On June 28th, the day after the judges agreed to issue the warrant, Moreno-Ocampo participated in a press conference in which one reporter asked about the evidence that Gaddafi had ever engaged in the atrocities he was accused of.
LUIS MORENO-OCAMPO: I advise you to read the application of the prosecutor’s office. Many pages. I think it was 77 pages. We describe in detail the facts. Most of it is public and the judges also decided on the evidence. So of course we are prosecutors and judges, so we rely on facts, so we prove the crimes. That’s what we did.
Although the document that Moreno-Ocampo urges the public to read to understand the evidence of Gaddafi’s crimes is indeed public, and is 77 pages long, the version made available to the public has been heavily redacted. In fact, of the 77 pages, 54 of them have been redacted, comprising the entire section of the document dealing with the evidence for the charges themselves.
The most sickening part of this war lie is just how obvious it was. No one involved in this charade cared about the well-being of the Libyan people. Not the press, not the politicians, not the ICC prosecutors. And as a result, today, seven years after the destruction of Libya at the hands of the United Nations-sanctioned NATO “saviours,” open-air slave markets are running in the country that the human rights crusaders once pretended to care about.
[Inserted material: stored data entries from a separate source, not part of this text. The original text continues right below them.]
Definition op_call (op : StoreOp) : Fs unit :=
  match op with
  | Op_begin id now roots => call (sqlite_begin_scan_session id now roots)
  | Op_ingest inp session df => call (sqlite_ingest_discovered_file inp session df)
  | Op_finish now ids session => call (sqlite_finish_scan_session now ids session)
  | Op_cancel now session => call (sqlite_cancel_scan_session now session)
  | Op_heartbeat now session => call (sqlite_heartbeat_scan_session now session)
  | Op_record_mutation m => call (sqlite_record_voom_mutation m)
  | Op_upsert now ids file => call (sqlite_upsert_file now ids file)
  | Op_mark_missing now id => call (sqlite_mark_missing now id)
  | Op_reactivate now id path => call (sqlite_reactivate_file now id path)
  | Op_rename now id path => call (sqlite_rename_file_path now id path)
  | Op_expected_hash id hash => call (sqlite_update_expected_hash id hash)
  | Op_status now id status => call (sqlite_set_file_status now id status)
  | Op_purge older_than => call (sqlite_purge_missing older_than)
  | Op_mark_paths now discovered dirs => call (sqlite_mark_missing_paths now discovered dirs)
  | Op_post_execution now path hash tr => call (sqlite_record_post_execution now path hash tr)
  | Op_transition tr => call (sqlite_record_transition tr)
  | Op_prune now policy => call (sqlite_prune_old_file_transitions now policy)
  | Op_upsert_bad bad => call (sqlite_upsert_bad_file bad)
  | Op_delete_bad id => call (sqlite_delete_bad_file id)
  | Op_delete_bad_path path => call (sqlite_delete_bad_file_by_path path)
  | Op_prune_missing now bad_there file_there root =>
      call (sqlite_prune_missing_files_under now bad_there file_there root)
  end.

(** The store after a call, whatever it answers. *)
Definition run_op (op : StoreOp) (s : SqlDb FileTables) : SqlDb FileTables := (op_call op s).2.

Definition run_ops (ops : list StoreOp) (s : SqlDb FileTables) : SqlDb FileTables :=
  foldl (λ s op, run_op op s) s ops.

Lemma preserves_run {A} (P : FileTables → Prop) (x : Fs A) s :
  preserves P x → P (db_rows s) → P (db_rows (x s).2).
Proof.
  intros Hx Hs. destruct (db_spec_run true s x _ _ (or_introl eq_refl) (Hx _ Hs)) as [_ Hr].
  by destruct (x s) as [[] ].
Qed.

Lemma preserves_delete_bad_op M (x : Fs unit) msg p :
  x = db_bind db_conn (λ _, db_bind (db_execute msg (delete_bad_files p)) (λ _, db_ret tt)) →
  preserves (store_ok M) x.
Proof.
  intros ->. apply preserves_nil. preserves_steps. apply preserves_delete_bad.
Qed.

Lemma run_op_ok M op s : store_ok M (db_rows s) → store_ok M (db_rows (run_op op s)).
Proof.
  unfold run_op. destruct op; cbn [op_call]; apply preserves_run; (apply preserves_bind; [|intros ?; apply preserves_ret]);
    auto using preserves_begin, preserves_ingest, preserves_finish, preserves_cancel, preserves_heartbeat,
      preserves_record_mutation, preserves_upsert, preserves_mark_missing, preserves_reactivate, preserves_rename,
      preserves_expected_hash, preserves_status, preserves_purge, preserves_mark_paths, preserves_post_execution,
      preserves_prune, preserves_upsert_bad, preserves_prune_missing.
  - apply preserves_nil. unfold sqlite_record_transition. preserves_steps. apply preserves_full_transition.
  - by eapply preserves_delete_bad_op.
  - by eapply preserves_delete_bad_op.
Qed.

Lemma run_ops_ok M ops s : store_ok M (db_rows s) → store_ok M (db_rows (run_ops ops s)).
Proof.
  revert s. induction ops as [|op ops IH]; intros s Hs; [done|]. cbn. by apply IH, run_op_ok.
Qed.

Lemma store_ok_nil t : store_ok [] t ↔ tables_ok t.
Proof.
  split; [by intros [? _]|]. intros Ht. split; [done|]. by intros x Hx%elem_of_nil.
Qed.

(** The empty tables. *)
Definition empty_tables : FileTables := Build_FileTables [] [] [] [] [] [] [] [].

Lemma empty_tables_ok : tables_ok empty_tables.
Proof.
  split; cbn; try apply NoDup_nil_2; try apply Forall_nil_2; auto.
  - split_and!; apply NoDup_nil_2.
  - by intros r Hr%elem_of_nil.
Qed.
End run.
False flags. Provocateur conflicts. Fake news and fake human rights crusades. Throughout the last century, a host of methods have been employed to keep the public playing the military-industrial complex’s game. And over that century, the blood of untold millions has flowed as a direct result of these war lies.
Truth is the first casualty of war, as they say. But if we desire peace, then we must confront the liars with our knowledge of these war lies. And armed with this truth, the public finally stands a chance of stopping the next war before the warmongers can conjure it into existence.